Problem to work on:
Copy the lines exactly as they appear, starting with the first line of the records and ending with the line that contains "Definition InterventionRoleIds_new (role_ids".

Data provided:
(* ===== verification/Interventions.v ===== *)
(** * Interventions and reasons

    made-core/src/entities/ceremony_intervention.rs: the questions a session
    holds while it runs, who may answer each, the acknowledgements of the
    hosts they were offered to; and the reasons that link one record of a
    session to another (made-core/src/value_objects/ceremony/ceremony_reason.rs). *)

From S2P Require Import Prelude Errors Text Values Steps Definitions.

(** ** Who a question is put to *)

Record DeliveryRecipient := MkDeliveryRecipient {
  dr_agent_execution_id : string;
  dr_incarnation : string;
  dr_role_id : RoleId;
}.

#[export] Instance DeliveryRecipient_eq_dec : EqDecision DeliveryRecipient.
Proof. solve_decision. Defined.

Definition is_same_incarnation_as (a b : DeliveryRecipient) : bool :=
  (dr_agent_execution_id a == dr_agent_execution_id b) && (dr_incarnation a == dr_incarnation b).

Definition InterventionRoleIds_MAX_ITEMS : nat := 100.
Definition target_role_ids_field : string := "ceremony_intervention.target_role_ids".

(** [InterventionRoleIds::new]. *)
Definition InterventionRoleIds_new (role_ids : list string) : outcome (gset string) :=
  let fix go (role_ids : list string) (roles : gset string) : outcome (gset string) :=
    match role_ids with
    | [] =>
        ensure (negb (size roles =? 0)%nat) (EmptyCollection target_role_ids_field);; Ok roles
    | raw :: role_ids =>
        role ← RoleId_new raw;
        ensure (negb (bool_decide (role ∈ roles)))
          (InvalidDocument ("collection `" +:+ target_role_ids_field +:+
                            "` contains duplicate roles"));;
        let roles := {[role]} ∪ roles in
        ensure (size roles <=? InterventionRoleIds_MAX_ITEMS)%nat
          (OutOfRange target_role_ids_field (Z.of_nat (size roles)) 1
             (Z.of_nat InterventionRoleIds_MAX_ITEMS));;
        go role_ids roles
    end in
  go role_ids ∅.

Inductive CeremonyInterventionTarget :=
| TargetTable
| TargetRoles (role_ids : gset string)
| TargetAgentExecution (recipient : DeliveryRecipient).

#[export] Instance CeremonyInterventionTarget_eq_dec : EqDecision CeremonyInterventionTarget.
Proof. solve_decision. Defined.

Definition target_validate (t : CeremonyInterventionTarget) : outcome unit :=
  match t with
  | TargetTable | TargetAgentExecution _ => Ok tt
  | TargetRoles role_ids => InterventionRoleIds_new (btree_elements role_ids);; Ok tt
  end.

Definition target_accepts (t : CeremonyInterventionTarget) (role : RoleId) : bool :=
  match t with
  | TargetTable => true
  | TargetRoles role_ids => bool_decide (role ∈ role_ids)
  | TargetAgentExecution recipient => dr_role_id recipient == role
  end.

Definition target_admits_recipient (t : CeremonyInterventionTarget) (r : DeliveryRecipient)
    : bool :=
  match t with
  | TargetAgentExecution addressed => is_same_incarnation_as addressed r
  | TargetTable | TargetRoles _ => target_accepts t (dr_role_id r)
  end.

(** ** Contents and answers *)

Record CeremonyInterventionContent := MkCeremonyInterventionContent {
  ic_message : string;
  ic_details : Attributes;
}.

#[export] Instance CeremonyInterventionContent_eq_dec : EqDecision CeremonyInterventionContent.
Proof. solve_decision. Defined.

Definition CeremonyInterventionContent_new (message : string) (details : Attributes)
    : outcome CeremonyInterventionContent :=
  trimmed ← prose_new "ceremony_intervention.message" 16384 message;
  Ok (MkCeremonyInterventionContent trimmed details).

(** Evidence collected from a named source.  The aggregate reads the text of
    the bundle's summary; the rest of the bundle is carried along. *)
Record CeremonyEvidencePack := MkCeremonyEvidencePack {
  ev_source_id : string;
  ev_summary : option string;
  ev_bundle : Value;
  ev_collected_at : Instant;
}.

#[export] Instance CeremonyEvidencePack_eq_dec : EqDecision CeremonyEvidencePack.
Proof. solve_decision. Defined.

(** [serde_json::to_value] on a pack; [None] when it cannot be represented. *)
Class EvidenceSerde := pack_to_value : CeremonyEvidencePack → option Value.

Definition intervention_content `{EvidenceSerde} (pack : CeremonyEvidencePack)
    : outcome CeremonyInterventionContent :=
  summary ← ok_or (ev_summary pack)
    (InvariantViolated "ceremony evidence pack must retain its summary");
  serialized ← ok_or (pack_to_value pack)
    (InvariantViolated "ceremony evidence pack could not be represented as attributes");
  details ← Attributes_new {["evidence_pack" := serialized]};
  CeremonyInterventionContent_new summary details.

Record CeremonyInterventionResponse := MkCeremonyInterventionResponse {
  resp_role_id : RoleId;
  resp_content : CeremonyInterventionContent;
  resp_evidence_pack : option CeremonyEvidencePack;
  resp_responded_at : Instant;
  resp_executor : option DeliveryRecipient;
  resp_delivery_id : option string;
}.

#[export] Instance CeremonyInterventionResponse_eq_dec : EqDecision CeremonyInterventionResponse.
Proof. solve_decision. Defined.

Definition response_new (role : RoleId) (content : CeremonyInterventionContent) (at_ : Instant)
    : CeremonyInterventionResponse :=
  MkCeremonyInterventionResponse role content None at_ None None.

Definition response_answering_delivery (r : CeremonyInterventionResponse)
    (executor : DeliveryRecipient) (delivery_id : string) : CeremonyInterventionResponse :=
  MkCeremonyInterventionResponse (resp_role_id r) (resp_content r) (resp_evidence_pack r)
    (resp_responded_at r) (Some executor) (Some delivery_id).

Definition response_from_evidence `{EvidenceSerde} (role : RoleId) (pack : CeremonyEvidencePack)
    (at_ : Instant) : outcome CeremonyInterventionResponse :=
  content ← intervention_content pack;
  Ok (MkCeremonyInterventionResponse role content (Some pack) at_ None None).

(** ** Delivery acknowledgements *)

Inductive HostDeliveryObservationKind :=
  ObsReceived | ObsRefused | ObsIncapable | ObsBusy | ObsTimeout.

#[export] Instance HostDeliveryObservationKind_eq_dec : EqDecision HostDeliveryObservationKind.
Proof. solve_decision. Defined.

Record HostDeliveryObservation := MkHostDeliveryObservation {
  hdo_kind : HostDeliveryObservationKind;
  hdo_observed_at : Instant;
  hdo_evidence : option string;
  hdo_note : string;
}.

#[export] Instance HostDeliveryObservation_eq_dec : EqDecision HostDeliveryObservation.
Proof. solve_decision. Defined.

Record InterventionDeliveryAck := MkInterventionDeliveryAck {
  ack_delivery_id : string;
  ack_recipient : DeliveryRecipient;
  ack_observation : HostDeliveryObservation;
  ack_acknowledged_at : Instant;
}.

#[export] Instance InterventionDeliveryAck_eq_dec : EqDecision InterventionDeliveryAck.
Proof. solve_decision. Defined.

Definition ack_agrees_with (a b : InterventionDeliveryAck) : bool :=
  (ack_delivery_id a == ack_delivery_id b) && (ack_recipient a == ack_recipient b) &&
  (ack_observation a == ack_observation b).

Inductive HostDeliveryMode := PullLease | Activation.
Inductive FollowReplacement := Stay | Follow.

#[export] Instance HostDeliveryMode_eq_dec : EqDecision HostDeliveryMode.
Proof. solve_decision. Defined.
#[export] Instance FollowReplacement_eq_dec : EqDecision FollowReplacement.
Proof. solve_decision. Defined.

Record HostDeliveryPolicy := MkHostDeliveryPolicy {
  hdp_mode : HostDeliveryMode;
  hdp_lease_duration : Z;
  hdp_ack_timeout : option Z;
  hdp_max_attempts : Z;
  hdp_follow_replacement : FollowReplacement;
}.

#[export] Instance HostDeliveryPolicy_eq_dec : EqDecision HostDeliveryPolicy.
Proof. solve_decision. Defined.

(** ** The intervention *)

Inductive CeremonyInterventionKind := Opinion | Investigation | Action.
Inductive CeremonyInterventionStatus := Open | Closed.
Inductive CeremonyInterventionIntent := Question | Feedback | Constraint | Checkpoint.

#[export] Instance CeremonyInterventionKind_eq_dec : EqDecision CeremonyInterventionKind.
Proof. solve_decision. Defined.
#[export] Instance CeremonyInterventionStatus_eq_dec : EqDecision CeremonyInterventionStatus.
Proof. solve_decision. Defined.
#[export] Instance CeremonyInterventionIntent_eq_dec : EqDecision CeremonyInterventionIntent.
Proof. solve_decision. Defined.

Record CeremonyInterventionProvenance := MkCeremonyInterventionProvenance {
  prov_source_intervention : string;
  prov_source_response_role : RoleId;
  prov_selected_role : RoleId;
}.

#[export] Instance CeremonyInterventionProvenance_eq_dec :
  EqDecision CeremonyInterventionProvenance.
Proof. solve_decision. Defined.

Record SupervisorPrincipal := MkSupervisorPrincipal {
  sup_principal_id : string;
  sup_display : string;
}.

#[export] Instance SupervisorPrincipal_eq_dec : EqDecision SupervisorPrincipal.
Proof. solve_decision. Defined.

(** The seat a supervisor asks under, derived from its own principal. *)
Definition requesting_role (s : SupervisorPrincipal) : outcome RoleId :=
  RoleId_new ("supervisor:" +:+ sup_principal_id s).

Record CeremonyIntervention := MkCeremonyIntervention {
  iv_id : string;
  iv_kind : CeremonyInterventionKind;
  iv_requested_by : RoleId;
  iv_target : CeremonyInterventionTarget;
  iv_request : CeremonyInterventionContent;
  iv_provenance : option CeremonyInterventionProvenance;
  iv_responses : list CeremonyInterventionResponse;
  iv_status : CeremonyInterventionStatus;
  iv_created_at : Instant;
  iv_updated_at : Instant;
  iv_closed_at : option Instant;
  iv_intent : option CeremonyInterventionIntent;
  iv_delivery : option HostDeliveryPolicy;
  iv_supervisor : option SupervisorPrincipal;
  iv_deliveries : list InterventionDeliveryAck;
}.

#[export] Instance CeremonyIntervention_eq_dec : EqDecision CeremonyIntervention.
Proof. solve_decision. Defined.
#[export] Instance CeremonyIntervention_eta : Eta CeremonyIntervention := λ i,
  MkCeremonyIntervention (iv_id i) (iv_kind i) (iv_requested_by i) (iv_target i) (iv_request i)
    (iv_provenance i) (iv_responses i) (iv_status i) (iv_created_at i) (iv_updated_at i)
    (iv_closed_at i) (iv_intent i) (iv_delivery i) (iv_supervisor i) (iv_deliveries i).

Definition open_with_provenance (id : string) (kind : CeremonyInterventionKind)
    (requested_by : RoleId) (target : CeremonyInterventionTarget)
    (request : CeremonyInterventionContent)
    (provenance : option CeremonyInterventionProvenance) (now : Instant)
    : CeremonyIntervention := {|
  iv_id := id; iv_kind := kind; iv_requested_by := requested_by; iv_target := target;
  iv_request := request; iv_provenance := provenance; iv_responses := []; iv_status := Open;
  iv_created_at := now; iv_updated_at := now; iv_closed_at := None; iv_intent := None;
  iv_delivery := None; iv_supervisor := None; iv_deliveries := [];
|}.

Definition iv_is_open (i : CeremonyIntervention) : bool := iv_status i == Open.

Definition delivery_ack (i : CeremonyIntervention) (delivery_id : string)
    : option InterventionDeliveryAck :=
  List.find (λ a, ack_delivery_id a == delivery_id) (iv_deliveries i).

Definition was_acknowledged_by (i : CeremonyIntervention) (r : DeliveryRecipient) : bool :=
  any (λ a, ack_recipient a == r) (iv_deliveries i).

Definition acknowledge_delivery (i : CeremonyIntervention) (ack : InterventionDeliveryAck)
    : outcome CeremonyIntervention :=
  match delivery_ack i (ack_delivery_id ack) with
  | Some existing =>
      if ack_agrees_with existing ack then Ok i
      else Err (Conflict "ceremony_intervention.delivery_acknowledgement")
  | None =>
      Ok (i <| iv_updated_at := ack_acknowledged_at ack |> <| iv_deliveries ::= λ l, l ++ [ack] |>)
  end.

Definition ensure_can_respond (i : CeremonyIntervention) (role : RoleId) : outcome unit :=
  ensure (iv_is_open i)
    (InvariantViolated "closed ceremony interventions cannot receive responses");;
  ensure (target_accepts (iv_target i) role)
    (InvariantViolated "ceremony intervention does not target responding role");;
  ensure (negb (any (λ r, resp_role_id r == role) (iv_responses i)))
    (AlreadyExists "ceremony_intervention.response_role").

Definition accept_response (i : CeremonyIntervention) (r : CeremonyInterventionResponse)
    : outcome CeremonyIntervention :=
  ensure_can_respond i (resp_role_id r);;
  Ok (i <| iv_updated_at := resp_responded_at r |> <| iv_responses ::= λ l, l ++ [r] |>).

Definition close (i : CeremonyIntervention) (role : RoleId) (now : Instant)
    : outcome CeremonyIntervention :=
  ensure (iv_is_open i) (InvariantViolated "ceremony intervention is already closed");;
  ensure (role == iv_requested_by i)
    (InvariantViolated "only the requesting role can close a ceremony intervention");;
  Ok (i <| iv_status := Closed |> <| iv_updated_at := now |> <| iv_closed_at := Some now |>).

(** ** Reasons *)

Inductive CeremonyRecordRef :=
| RefStep (step_id : StepId)
| RefAgendaItem (agenda_item : string)
| RefContribution (agenda_item : string) (ordinal : Z)
| RefGuardDecision (guard_name : GuardName)
| RefTransition (ordinal : Z).

#[export] Instance CeremonyRecordRef_eq_dec : EqDecision CeremonyRecordRef.
Proof. solve_decision. Defined.

Inductive CeremonyReasonKind :=
| Answers | ChosenBecause | Authorizes | AchievedBy | FollowsFrom
| SatisfiesConstraint | ViolatesConstraint | Supersedes | Contradicts.

#[export] Instance CeremonyReasonKind_eq_dec : EqDecision CeremonyReasonKind.
Proof. solve_decision. Defined.

Inductive ReasonAsserter := TheEngine | ItsAuthor | AnySeat.

Definition asserter (k : CeremonyReasonKind) : ReasonAsserter :=
  match k with
  | Answers => TheEngine
  | Authorizes | ChosenBecause | AchievedBy => ItsAuthor
  | FollowsFrom | SatisfiesConstraint | ViolatesConstraint | Supersedes | Contradicts => AnySeat
  end.

Inductive MemoryConfidence := ConfidenceHigh | ConfidenceMedium | ConfidenceLow.

#[export] Instance MemoryConfidence_eq_dec : EqDecision MemoryConfidence.
Proof. solve_decision. Defined.

Record CeremonyReason := MkCeremonyReason {
  reason_from : CeremonyRecordRef;
  reason_to : CeremonyRecordRef;
  reason_kind : CeremonyReasonKind;
  reason_why : string;
  reason_confidence : MemoryConfidence;
  reason_asserted_by : option RoleId;
  reason_asserted_at : Instant;
}.

#[export] Instance CeremonyReason_eq_dec : EqDecision CeremonyReason.
Proof. solve_decision. Defined.

Definition MAX_WHY : Z := 512.

Definition CeremonyReason_new (from to : CeremonyRecordRef) (kind : CeremonyReasonKind)
    (why : string) (confidence : MemoryConfidence) (asserted_by : option RoleId)
    (asserted_at : Instant) : outcome CeremonyReason :=
  ensure (from != to) (InvariantViolated "nothing in a session explains itself");;
  let trimmed := str_trim why in
  ensure (trimmed != "") (EmptyField "ceremony_reason.why");;
  ensure (char_count trimmed <=? MAX_WHY)
    (FieldTooLong "ceremony_reason.why" (char_count trimmed) MAX_WHY);;
  Ok (MkCeremonyReason from to kind trimmed confidence asserted_by asserted_at).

Task result:
(* ===== verification/Interventions.v ===== *)
(** * Interventions and reasons

    made-core/src/entities/ceremony_intervention.rs: the questions a session
    holds while it runs, who may answer each, the acknowledgements of the
    hosts they were offered to; and the reasons that link one record of a
    session to another (made-core/src/value_objects/ceremony/ceremony_reason.rs). *)

From S2P Require Import Prelude Errors Text Values Steps Definitions.

(** ** Who a question is put to *)

Record DeliveryRecipient := MkDeliveryRecipient {
  dr_agent_execution_id : string;
  dr_incarnation : string;
  dr_role_id : RoleId;
}.

#[export] Instance DeliveryRecipient_eq_dec : EqDecision DeliveryRecipient.
Proof. solve_decision. Defined.

Definition is_same_incarnation_as (a b : DeliveryRecipient) : bool :=
  (dr_agent_execution_id a == dr_agent_execution_id b) && (dr_incarnation a == dr_incarnation b).

Definition InterventionRoleIds_MAX_ITEMS : nat := 100.
Definition target_role_ids_field : string := "ceremony_intervention.target_role_ids".

(** [InterventionRoleIds::new]. *)
Definition InterventionRoleIds_new (role_ids : list string) : outcome (gset string) :=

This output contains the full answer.